The new Chair has already drafted a first work plan for 2021, consisting of six initiatives. One of them is to design a School of Life based on a UOC innovation project that involves the intensive use of technology as a tool for citizen empowerment. A research project is also in the works with COCEMFE and the Barcelona Municipal Institute of Disability on unwanted loneliness, disability and health. The proposal is also on the table to design a Habits Workshop on physical activity and disability, specifically targeting the COCEMFE organizations. The Chair will also design co-creation seminars on topics related with personal autonomy and e-health. In addition, it will promote a collection of books on the subject with EDIUOC and will propose a communication strategy for the Chair, using a website and social media to disseminate projects and results.

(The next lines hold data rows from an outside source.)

(** C7, amended.  With [num_clients == 0], [init_shm_rings] asks
    [rte_malloc] for zero bytes and neither creates nor looks up a queue;
    it returns 0 when that allocation returns a block, and ends the process
    with [EXIT_FAILURE] when it returns [NULL]. *)
Theorem no_clients_binding
  (P : platform) (E : environment) (s : state) :
  num_clients s = 0 ->
  trace_of (init_shm_rings P E s)
    = EvMalloc "client details" 0 0 (rte_malloc E "client details" 0 0)
      :: match rte_malloc E "client details" 0 0 with
         | Some _ => []
         | None =>
             [EvExit EXIT_FAILURE
                "Cannot allocate memory for client program details\n" []]
         end /\
  outcome_of (init_shm_rings P E s)
    = match rte_malloc E "client details" 0 0 with
      | Some _ => Returned 0
      | None => Exited EXIT_FAILURE
      end.
Proof.
  intros Hn.
  destruct (init_shm_rings_run P E s) as (s1 & _ & _ & _ & _ & _ & Hrun).
  unfold malloc_event, malloc_exit, malloc_result, malloc_size in Hrun.
  rewrite Hn, Z.mul_0_r in Hrun. change (0 mod SIZE_MODULUS) with 0 in Hrun.
  destruct (rte_malloc E "client details" 0 0).
  - destruct Hrun as [(_ & Hrun & _) | (k & Hk & _)]; [|simpl in Hk; lia].
    rewrite Hrun. split; reflexivity.
  - rewrite Hrun. split; reflexivity.
Qed.

Lemma no_clients_binding_witness :
  trace_of (init_shm_rings sample_platform env_primary (bound 0 2))
    = [EvMalloc "client details" 0 0 (Some 8192)] /\
  outcome_of (init_shm_rings sample_platform env_primary (bound 0 2))
    = Returned 0.
Proof.
  exact (no_clients_binding sample_platform env_primary (bound 0 2) eq_refl).
Defined.
(** The handler once the room is found, the deadline check passed and
    the player found. *)
Lemma on_submitAnswer_in_time now c pid a s room i p :
  rooms s !! c = Some room → in_time now room → finds room pid i p →
  on_submitAnswer questions now c pid a s =
    let qIndex := currentQuestionIndex room in
    if (Z.of_nat qIndex <? stunnedUntil p)%Z
    then Done s [] (Some (AckError "You are stunned this question"))
    else if existsb (λ a, bool_decide (a_questionIndex a = qIndex))
              (answers p)
    then Done s [] (Some (AckError "Already answered"))
    else
      match getQuestion questions qIndex with
      | None => Done s [] (Some (AckError "No question"))
      | Some q =>
          match getEffectiveScore (Some q) a with
          | NotAnInteger => Unmodelled
          | Points gained =>
              let p' :=
                set_score (js_add (score p) gained)
                  (set_answers
                     (answers p ++
                        [ {| a_questionIndex := qIndex; a_answerIndex := a;
                             a_gained := gained |} ]) p) in
              let room' := set_players (<[i := p']> (players room)) room in
              Done (commit c room' (sched s) s) (broadcastRoom room')
                   (Some (AckGained gained))
          end
      end.
Proof.
  intros Hroom (e & He & He0 & Hnow) Hfind. unfold finds in Hfind.
  unfold on_submitAnswer. rewrite Hroom, He.
  destruct (Z.eqb_spec e 0); [done|].
  destruct (Z.ltb_spec e now); [lia|]. simpl. by rewrite Hfind.
Qed.

Lemma existsb_answered qIndex (l : list Answer) :
  existsb (λ a, bool_decide (a_questionIndex a = qIndex)) l = true
  ↔ ∃ a, a ∈ l ∧ a_questionIndex a = qIndex.
Proof.
  rewrite existsb_exists. split; intros (a & Ha & Hq); exists a.
  - apply list_elem_of_In in Ha. by apply bool_decide_eq_true in Hq.
  - apply list_elem_of_In in Ha. split; [done|]. by apply bool_decide_eq_true.
Qed.

Lemma existsb_not_answered qIndex (l : list Answer) :
  existsb (λ a, bool_decide (a_questionIndex a = qIndex)) l = false
  ↔ ∀ a, a ∈ l → a_questionIndex a ≠ qIndex.
Proof.
  rewrite <- not_true_iff_false, existsb_answered. split.
  - intros Hn a Ha Hq. apply Hn. eauto.
  - intros Hn (a & Ha & Hq). by apply (Hn a).
Qed.
(** * The simulation / evaluation / aggregation pipeline of oddit_backend

    A shallow embedding of
      - [evaluators/judge.py]       (class [LLMJudge]),
      - [agents/*.py]               (the two message producers),
      - [orchestrator/simulator.py] (class [EvaluationOrchestrator]),
      - [orchestrator/reporter.py]  (class [EvaluationReporter]),
    followed by the properties of the pipeline.

    Python values are embedded as the inductive type [pyval]; a [dict] is
    an association list in insertion order, as a Python dict is.  A raised
    exception is the [Err] case of the result type [res].  A Python float
    is represented by the rational it denotes: NaN, the infinities and
    the rounding of a result are outside the model, while the
    [OverflowError] of an int too large for a float is in it.  A [str] is a [string] read as a
    sequence of code points below 256. *)

From Stdlib Require Import String Ascii List ZArith QArith Lia Bool.
From Equations Require Import Equations.
Import ListNotations.

Set Implicit Arguments.
Set Warnings "-register-all".
Close Scope Q_scope.

(* ===================================================================== *)
(** * Python values, exceptions and the operators the code uses          *)
(* ===================================================================== *)

Module Py.

Inductive exn_kind : Type :=
| KeyError | TypeError | AttributeError | IndexError
| ZeroDivisionError | OverflowError | JSONDecodeError | APIError.

(** [Raise k msg]: an exception of class [k] whose [str(e)] is [msg]. *)
Inductive exn : Type := Raise (k : exn_kind) (msg : string).

Definition str_of_exn (e : exn) : string := let 'Raise _ msg := e in msg.

Inductive res (A : Type) : Type :=
| Ok (a : A)
| Err (e : exn).
Arguments Ok {A} a.
Arguments Err {A} e.

Definition bind {A B : Type} (c : res A) (k : A -> res B) : res B :=
  match c with
  | Ok a => k a
  | Err e => Err e
  end.

Definition is_ok {A : Type} (c : res A) : bool :=
  match c with Ok _ => true | Err _ => false end.

Inductive pyval : Type :=
| PNone
| PBool (b : bool)
| PInt (n : Z)
| PFloat (q : Q)
| PStr (s : string)
| PList (l : list pyval)
| PDict (d : list (string * pyval)).

Definition dict : Type := list (string * pyval).

(** ** Dictionaries with string keys *)

Fixpoint dict_get (d : dict) (k : string) : option pyval :=
  match d with
  | [] => None
  | (k', v) :: d' => if String.eqb k' k then Some v else dict_get d' k
  end.

(** [k in d] *)
Definition dict_has (d : dict) (k : string) : bool :=
  match dict_get d k with Some _ => true | None => false end.

(** [d.get(k, default)] *)
Definition dict_get_default (d : dict) (k : string) (default : pyval) : pyval :=
  match dict_get d k with Some v => v | None => default end.

(** [d[k]] *)
Definition dict_getitem (d : dict) (k : string) : res pyval :=
  match dict_get d k with
  | Some v => Ok v
  | None => Err (Raise KeyError ("'" ++ k ++ "'"))
  end.

(** [d[k] = v]: an existing key keeps its position, a new one goes last. *)
Fixpoint dict_set (d : dict) (k : string) (v : pyval) : dict :=
  match d with
  | [] => [(k, v)]
  | (k', v') :: d' =>
      if String.eqb k' k then (k', v) :: d' else (k', v') :: dict_set d' k v
  end.

(** ** Dynamic operations on arbitrary values *)

Definition type_name (v : pyval) : string :=
  match v with
  | PNone => "NoneType"
  | PBool _ => "bool"
  | PInt _ => "int"
  | PFloat _ => "float"
  | PStr _ => "str"
  | PList _ => "list"
  | PDict _ => "dict"
  end.

(** Truth value of an object, as [if v] and [x or y] test it. *)
Definition truthy (v : pyval) : bool :=
  match v with
  | PNone => false
  | PBool b => b
  | PInt n => negb (n =? 0)%Z
  | PFloat q => negb (Qeq_bool q 0%Q)
  | PStr s => negb (String.eqb s "")
  | PList l => match l with [] => false | _ => true end
  | PDict d => match d with [] => false | _ => true end
  end.

(** [int] and [bool] (a subclass of [int]) as integers. *)
Definition as_int (v : pyval) : option Z :=
  match v with
  | PBool b => Some (if b then 1 else 0)%Z
  | PInt n => Some n
  | _ => None
  end.

Definition as_num (v : pyval) : option Q :=
  match v with
  | PBool b => Some (if b then 1%Q else 0%Q)
  | PInt n => Some (inject_Z n)
  | PFloat q => Some q
  | _ => None
  end.

Definition is_num (v : pyval) : bool :=
  match as_num v with Some _ => true | None => false end.

Definition unsupported (op : string) (a b : pyval) : exn :=
  Raise TypeError ("unsupported operand type(s) for " ++ op ++ ": '"
                   ++ type_name a ++ "' and '" ++ type_name b ++ "'").

(** The least integer too large for a float, [2**1024 - 2**970]: from
    there on [float(n)] raises, and so does [n / m] when the quotient is
    that large. *)
Definition float_limit : Z := Eval vm_compute in (2 ^ 1024 - 2 ^ 970)%Z.

(** An int operand that meets a float is converted first. *)
Definition int_to_float (n : Z) : res Q :=
  if (Z.abs n <? float_limit)%Z then Ok (inject_Z n)
  else Err (Raise OverflowError "int too large to convert to float").

(** [a + b]: ints add exactly; an int added to a float is converted. *)
Definition py_add (a b : pyval) : res pyval :=
  match as_int a, as_int b with
  | Some x, Some y => Ok (PInt (x + y))
  | Some x, None =>
      match b with
      | PFloat q => bind (int_to_float x) (fun f => Ok (PFloat (f + q)%Q))
      | _ => Err (unsupported "+" a b)
      end
  | None, Some y =>
      match a with
      | PFloat p => bind (int_to_float y) (fun f => Ok (PFloat (p + f)%Q))
      | _ => Err (unsupported "+" a b)
      end
  | None, None =>
      match a, b with
      | PFloat p, PFloat q => Ok (PFloat (p + q)%Q)
      | PStr s, PStr t => Ok (PStr (s ++ t))
      | PList l, PList m => Ok (PList (l ++ m))
      | _, _ => Err (unsupported "+" a b)
      end
  end.

(** [sum(l)]: starts from the integer 0. *)
Definition py_sum (l : list pyval) : res pyval :=
  fold_left (fun acc x => bind acc (fun a => py_add a x)) l (Ok (PInt 0)).

(** [p / q] on two floats. *)
Definition float_div (p q : Q) : res Q :=
  if Qeq_bool q 0%Q then Err (Raise ZeroDivisionError "float division by zero")
  else Ok (p / q)%Q.

(** [a / b], true division: the result is a float.  Two ints are divided
    exactly and the quotient must fit a float; an int that meets a float
    is converted first. *)
Definition py_truediv (a b : pyval) : res Q :=
  match as_int a, as_int b with
  | Some x, Some y =>
      if (y =? 0)%Z then Err (Raise ZeroDivisionError "division by zero")
      else if (float_limit * Z.abs y <=? Z.abs x)%Z then
        Err (Raise OverflowError "integer division result too large for a float")
      else Ok (inject_Z x / inject_Z y)%Q
  | Some x, None =>
      match b with
      | PFloat q => bind (int_to_float x) (fun f => float_div f q)
      | _ => Err (unsupported "/" a b)
      end
  | None, Some y =>
      match a with
      | PFloat p => bind (int_to_float y) (fun f => float_div p f)
      | _ => Err (unsupported "/" a b)
      end
  | None, None =>
      match a, b with
      | PFloat p, PFloat q => float_div p q
      | _, _ => Err (unsupported "/" a b)
      end
  end.

(** Nearest integer, ties to even. *)
Definition round_half_even (q : Q) : Z :=
  let n := Qnum q in
  let d := Zpos (Qden q) in
  let f := (n / d)%Z in
  let r := (n mod d)%Z in
  if (2 * r <? d)%Z then f
  else if (d <? 2 * r)%Z then (f + 1)%Z
  else if Z.even f then f else (f + 1)%Z.

(** [round(x, 2)], taken on the rational the float denotes: the result
    is the nearest multiple of 0.01, ties to even.  (Python rounds the
    binary float, which can differ from this on a decimal tie.) *)
Definition py_round2 (q : Q) : Q := Qmake (round_half_even (q * 100)%Q) 100.

(** [k in container] for a string [k]. *)
Definition py_eqb_str (v : pyval) (k : string) : bool :=
  match v with PStr s => String.eqb s k | _ => false end.

Definition contains (sub s : string) : bool :=
  match String.index 0 sub s with Some _ => true | None => false end.

Definition py_in (k : string) (container : pyval) : res bool :=
  match container with
  | PDict d => Ok (dict_has d k)
  | PStr s => Ok (contains k s)
  | PList l => Ok (existsb (fun v => py_eqb_str v k) l)
  | _ => Err (Raise TypeError ("argument of type '" ++ type_name container
                               ++ "' is not iterable"))
  end.

(** [container[k]] for a string [k]. *)
Definition py_getitem (container : pyval) (k : string) : res pyval :=
  match container with
  | PDict d => dict_getitem d k
  | PStr _ => Err (Raise TypeError "string indices must be integers, not 'str'")
  | PList _ =>
      Err (Raise TypeError "list indices must be integers or slices, not str")
  | _ => Err (Raise TypeError ("'" ++ type_name container
                               ++ "' object is not subscriptable"))
  end.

Antoni Serratosa, a member of COCEMFE Catalonia's Governing Board, highlighted that the new Chair is the culmination of a collective effort made by many people. Their contributions were channelled through the scientific committee led by Manuel Armayones and the associations affiliated with COCEMFE and the Spanish pensioners' confederation Mayores UDP and presented at the 1st National Congress on the right to personal autonomy: disability, ageing and chronicity, with Serratosa as the congress's commissioner. This congress was held in Barcelona on 21 and 22 October 2019. Serratosa pointed out that, during the COVID-19 lockdown, a series of contributions were made to the Pact for Barcelona related with innovation and collaborative work among the different stakeholders. "The outcome of all this," he underscored, "is the wish to continue working together through this Chair to offer innovative solutions to increase people's autonomy and delay their institutionalization".

Record number of disabled students enrolled at the Catalan universities

The new UOC-COCEMFE Chair comes with the confirmation that the number of disabled students enrolled at the Catalan universities is the highest since the register was created, in 2002. During the 2018/19 academic year, 3,684 students with some kind of disability were enrolled at Catalan universities. Of these, 1,640 were studying at the UOC.